Green Valley is a town in Marathon County, Wisconsin, United States. It is part of the Wausau, Wisconsin Metropolitan Statistical Area. The population was 515 at the 2020 census. The unincorporated community of Rangeline is located partially in the town.

==Geography==
According to the United States Census Bureau, the town has a total area of 35.2 square miles (91.1 km^{2}), of which 28.9 square miles (74.9 km^{2}) is land and 6.2 square miles (16.2 km^{2}), or 17.74%, is water.

==Demographics==
As of the census of 2000, there were 514 people, 192 households, and 149 families in the town. The population density was 17.8 people per square mile (6.9/km^{2}). There were 249 housing units at an average density of 8.6 per square mile (3.3/km^{2}). The racial makeup of the town was 99.61% White, 0.19% Native American and 0.19% Asian.

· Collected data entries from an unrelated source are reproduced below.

(** ** Termination *)

Definition answer_weight (a : answer_pc) : nat := match a with ABegin => 3 | ASlot => 2 | ADone => 1 end.
Definition weight (t : thread) : nat :=
  match t with
  | UdpRead => 2 | UdpGot => 1 | UdpAnswer a => 1 + answer_weight a | UdpWrite => 1
  | TcpAccept => 2 | TcpGot _ => 1
  | ConnRead _ => 8 | ConnAnswer _ a => 4 + answer_weight a | ConnWrite _ => 4 | ConnTop _ => 3 | ConnClose _ => 2 | ConnDelete _ => 1
  | Gone => 0
  end.
Definition total (l : list thread) : nat := sum_list (weight <$> l).
(** What the goroutines, the holder of [mu] and the last goroutine have to do. *)
Definition measure (s : fwd) : nat :=
  total (threads s) + match holder s with Some l => S (length l) | None => 0 end + (if done s then 0 else 1).
Lemma total_set l i t t' : l !! i = Some t → total (<[i := t']> l) + weight t = total l + weight t'.
Proof.
  assert (Hcons : ∀ x k, total (x :: k) = weight x + total k) by done.
  revert i. induction l as [|x l IH]; intros [|i] Ht; [done..| |].
  - injection Ht as ->. change (<[0 := t']> (t :: l)) with (t' :: l). rewrite !Hcons. lia.
  - change (<[S i := t']> (x :: l)) with (x :: <[i := t']> l). rewrite !Hcons. specialize (IH i Ht). lia.
Qed.
Lemma total_less l i t t' : l !! i = Some t → weight t' < weight t → total (<[i := t']> l) < total l.
Proof. intros Ht Hw. pose proof (total_set l i t t' Ht). lia. Qed.
Lemma goes_less legacy s i a on reply none s' t : threads s !! i = Some t → goes legacy s i a on reply none s' →
  (∀ a', answer_weight a' < answer_weight a → weight (on a') < weight t) → weight reply < weight t → weight none < weight t →
  total (threads s') < total (threads s) ∧ holder s' = holder s ∧ done s' = done s.
Proof.
  intros Ht (s3 & next & b & Ha & ->) Hon Hr Hn. assert (threads s3 = threads s ∧ holder s3 = holder s ∧ done s3 = done s) as (Hts & Hh & Hd) by by destruct Ha.
  set (t' := match next with Some a' => on a' | None => if b then reply else none end).
  assert (weight t' < weight t). { subst t'. destruct Ha; cbn; [by destruct answered|apply Hon; cbn; lia|apply Hon; cbn; lia|by destruct answered|by destruct answered]. }
  cbn [threads holder done set_thread]. rewrite Hts. split; [|done]. by eapply total_less.
Qed.
Lemma internal_less legacy s s' : inv s → retired s = true → internal legacy s s' → measure s' < measure s ∧ retired s' = true.
Proof.
  intros Hi Hr [i t s1 Ht Hs|x l Hh|Hh|Hd Hh _]; unfold measure.
  - destruct (thread_rest _ _ _ _ _ Hs) as (-> & Hh & Hd). split; [|done]. rewrite Hh, Hd.
    assert (total (threads s1) < total (threads s)); [|lia].
    destruct Hs; try congruence; try (eapply total_less; [exact Ht|cbn; lia]).
    + eapply (goes_less _ _ _ _ _ _ _ _ _ Ht); [eassumption|intros a' Ha; cbn [weight] in *; lia|destruct a; cbn; lia..].
    + eapply (goes_less _ _ _ _ _ _ _ _ _ Ht); [eassumption|intros a' Ha; cbn [weight] in *; lia|destruct a; cbn; lia..].
  - cbn [threads holder done set_holder set_expired]. rewrite Hh. split; [destruct (done s); cbn [length]; lia|done].
  - cbn [threads holder done set_holder]. rewrite Hh. split; [destruct (done s); cbn [length]; lia|done].
  - cbn [threads holder done finished]. rewrite Hh, Hd. split; [lia|done].
Qed.
Lemma goes_back legacy s i a on reply none : goes legacy s i a on reply none (set_thread i reply s).
Proof. exists s, None, true. split; [|done]. destruct a; constructor. Qed.
Lemma progress legacy s : inv s → done s = false → ∃ s', internal legacy s s'.
Proof.
  intros Hi Hd. destruct (holder s) as [[|x l]|] eqn:Hh; [eexists; by apply int_release|eexists; by eapply int_sweep|].
  destruct (decide (Forall (λ t, t = Gone) (threads s))) as [Hg|Hg]; [eexists; by apply int_finish|].
  apply not_Forall_Exists in Hg; [|intros t; solve_decision]. apply Exists_exists in Hg as (t & Hin & Hne). apply list_elem_of_lookup in Hin as [i Ht].
  cbn in Hne. destruct (retired s) eqn:Hr; destruct t; try (by destruct Hne); eexists; (eapply int_thread; [exact Ht|]);
    first [by apply udp_error|by apply udp_retired|by apply udp_query|by apply tcp_error|by apply tcp_retired|by apply tcp_conn|by apply udp_write
      |by apply conn_retired|by apply conn_deadline|by apply conn_read_error|by apply conn_write_error|by apply conn_close|by apply conn_delete
      |apply udp_answer, goes_back|apply conn_answer, goes_back].
Qed.
Inductive run (legacy : bool) : nat → fwd → fwd → Prop :=
  | run_nil s : run legacy 0 s s
  | run_cons n s s1 s2 : internal legacy s s1 → run legacy n s1 s2 → run legacy (S n) s s2.
Lemma run_bounded legacy n s s' : inv s → retired s = true → run legacy n s s' → n + measure s' ≤ measure s ∧ inv s' ∧ retired s' = true.
Proof.
  intros Hi Hr Hrun. induction Hrun as [s|n s s1 s2 Hs _ IH]; [done|]. destruct (internal_less _ _ _ Hi Hr Hs) as [Hl Hr1].
  destruct (IH (internal_inv _ _ _ Hi Hs) Hr1) as (Hn & Hx). split; [lia|done].
Qed.

Lemma closed_in_steps legacy s s' : inv s → closed_in s → steps legacy s s' → accepted s' = accepted s ∧ retired s' = true.
Proof.
  intros Hi Hc Hs. assert (accepted s' = accepted s ∧ closed_in s') as [-> [-> _]]; [|done].
  induction Hs as [|s1 s2 Hs IH Hstep]; [done|]. destruct IH as [<- Hc1]. eapply closed_in_step; [by eapply steps_inv|done|done].
Qed.
Lemma retired_closed s : inv s → retired s = true → holder s = None → closed_in s.
Proof.
  intros Hi Hr Hh. split; [done|]. intros x Hx. destruct (inv_expired s Hi x Hr Hx) as [?|Hn]; [done|].
  rewrite Hh in Hn. by apply elem_of_nil in Hn.
Qed.
Lemma done_empty s : inv s → done s = true → Forall (λ t, t = Gone) (threads s) ∧ conns s = [].
Proof.
  intros Hi Hd. destruct (inv_done s Hi Hd) as (_ & _ & _ & Hg). split; [done|]. destruct (conns s) as [|c l] eqn:E; [done|].
  assert (c ∈ conns s) as Hc by (rewrite E; by left). apply (inv_conns s Hi) in Hc as (i & t & Ht & Htc).
  rewrite Forall_lookup in Hg. by rewrite (Hg i t Ht) in Htc.
Qed.

(** ** What holds *)

(** C24. In every interleaving of goroutines, [Retire] and [stop] a forwarder has
    at most sixteen queries that it cannot cancel; once [Retire] or [stop] has
    returned no query is taken any more, whatever happens next; and when [Close]
    returns all goroutines of the sockets and their connections are gone.  The
    goroutines of queries that a profile cannot cancel, at most sixteen, may
    outlive [Close]: nothing waits for them ([slots] need not be zero then).  The
    port is chosen in at most ten attempts: one UDP socket is open in the end,
    or none, and every other that was opened is closed. *)
Theorem forwarder_bounded :
  (∀ legacy s, steps legacy startForwarder s →
    slots s ≤ 16 ∧
    (done s = true → Forall (λ t, t = Gone) (threads s) ∧ conns s = []) ∧
    (retired s = true → holder s = None → ∀ s', steps legacy s s' → accepted s' = accepted s ∧ retired s' = true)) ∧
  (∀ ctx_Err listenUDP listenTCP, let '(r, closed) := listenForwarder ctx_Err listenUDP listenTCP in
    listened ctx_Err listenUDP listenTCP 10 r closed).
Proof.
  split.
  - intros legacy s Hs. assert (Hi := steps_inv _ _ _ start_inv Hs). split_and!; [apply (inv_slots s Hi)|by apply done_empty|].
    intros Hr Hh s' Hs'. apply (closed_in_steps legacy s s' Hi); [by apply retired_closed|done].
  - intros c u t. by apply (listen_from_sound c u t 10 []).
Qed.
(** The state of an enabled profile with a runtime. *)
Definition running_state (status : Status) (degraded : bool) (lastError : option Err) : string :=
  if degraded then "error"
  else if String.eqb (s_BackendState status) "Running" then "running"
  else if negb (String.eqb (s_AuthURL status) "") || StrContains (ToLower (s_BackendState status)) "needslogin" then "needs-login"
  else match lastError with Some _ => "error" | None => "starting" end.
Definition available_search (configured : Profile) (domain : string) : option api.AvailableSearchDomain :=
  let domain := NormalizeDomain domain in
  if String.eqb domain "" || String.eqb domain "." then None
  else Some (api.MkAvailableSearch domain (pr_ID configured) (profileName configured)).

(** [runtime] is the status of the profile's engine and whether its last
    configuration was only partly applied; [socket] is what [Path] gave. *)
Definition projectProfile (down : bool) (runtime : option (Status * bool)) (lastError : option Err) (socket : option string)
    (configured : Profile) : APIProfile Err :=
  let kind := if String.eqb (pr_Kind configured) "" then ProfileKindTailscale else pr_Kind configured in
  let local := if String.eqb kind ProfileKindTailscale then default "" socket else "" in
  let plain state :=
    MkAPIProfile (pr_ID configured) (profileName configured) kind (pr_StateDir configured) (pr_Hostname configured)
      (negb (pr_Disabled configured) && negb (pr_Removed configured)) (pr_Removed configured)
      (pr_AcceptAllRoutes configured) (pr_AcceptAllDNSRoutes configured) state "" "" "" [] 0%Z
      (String.eqb (pr_Kind configured) ProfileKindWireGuard && pr_WireGuardShieldsUp configured) "" local [] [] [] lastError in
  if pr_Removed configured then plain "removed"
  else if pr_Disabled configured then plain "disabled"
  else if down then plain "down"
  else
    match runtime with
    | None => plain "error"
    | Some (status, degraded) =>
      MkAPIProfile (pr_ID configured) (profileName configured) kind (pr_StateDir configured) (pr_Hostname configured)
        true false (pr_AcceptAllRoutes configured) (pr_AcceptAllDNSRoutes configured)
        (running_state status degraded lastError)
        (s_BackendState status) (s_MagicDNSSuffix status) (s_SelfDNSName status) (s_SelfIPs status) (s_PeerCount status)
        (s_ShieldsUp status) (s_AuthURL status) local
        ((λ r, api.MkAvailableIPRoute (rs_Prefix r) (pr_ID configured) (profileName configured) (rs_PrimaryRouter r)) <$> s_AvailableRoutes status)
        ((λ r, api.MkAvailableDNSRoute (NormalizeDomain (ds_Domain r)) (pr_ID configured) (profileName configured) (ds_Source r)
                 (resolverResourcesForAPI (ds_Resolvers r))) <$> s_DNSRoutes status)
        (omap (available_search configured) (s_SearchDomains status)) lastError
    end.
End view.

(** ** What the view says *)

Section facts.
Context {F : Type} `{DNSName F} {Err : Type}.

(** The five states of the enabled profile of a daemon that is up, by what its
    engine reports. *)
Lemma view_state (down : bool) (runtime : option (Status * bool)) (lastError : option Err) socket (p : Profile) :
  ap_RuntimeState (projectProfile down runtime lastError socket p) =
  if pr_Removed p then "removed" else if pr_Disabled p then "disabled" else if down then "down"
  else match runtime with None => "error" | Some (status, degraded) => running_state status degraded lastError end.
Proof. unfold projectProfile. destruct (pr_Removed p), (pr_Disabled p), down, runtime as [[]|]; done. Qed.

29.7% of the 192 homes had children under the age of 18, 69.8% were married couples living together, 3.1% had a female householder without a husband, and 21.9% were non-families.19.3% of households were one person and 6.8% were one person aged 65 or older. The average household size was 2.68 and the average family size was 3.07.

The age distribution was 22.8% under the age of 18, 7.2% from 18 to 24, 29.4% from 25 to 44, 27.2% from 45 to 64, and 13.4% 65 or older. The median age was 40 years. For every 100 females, there were 116.9 males. For every 100 females age 18 and over, there were 124.3 males.

The median household income was $49,250 and the median family income was $58,068. Males had a median income of $38,125 versus $24,063 for females. The per capita income for the town was $21,048. About 6.1% of families and 6.2% of the population were below the poverty line, including 6.7% of those under age 18 and 9.0% of those age 65 or over.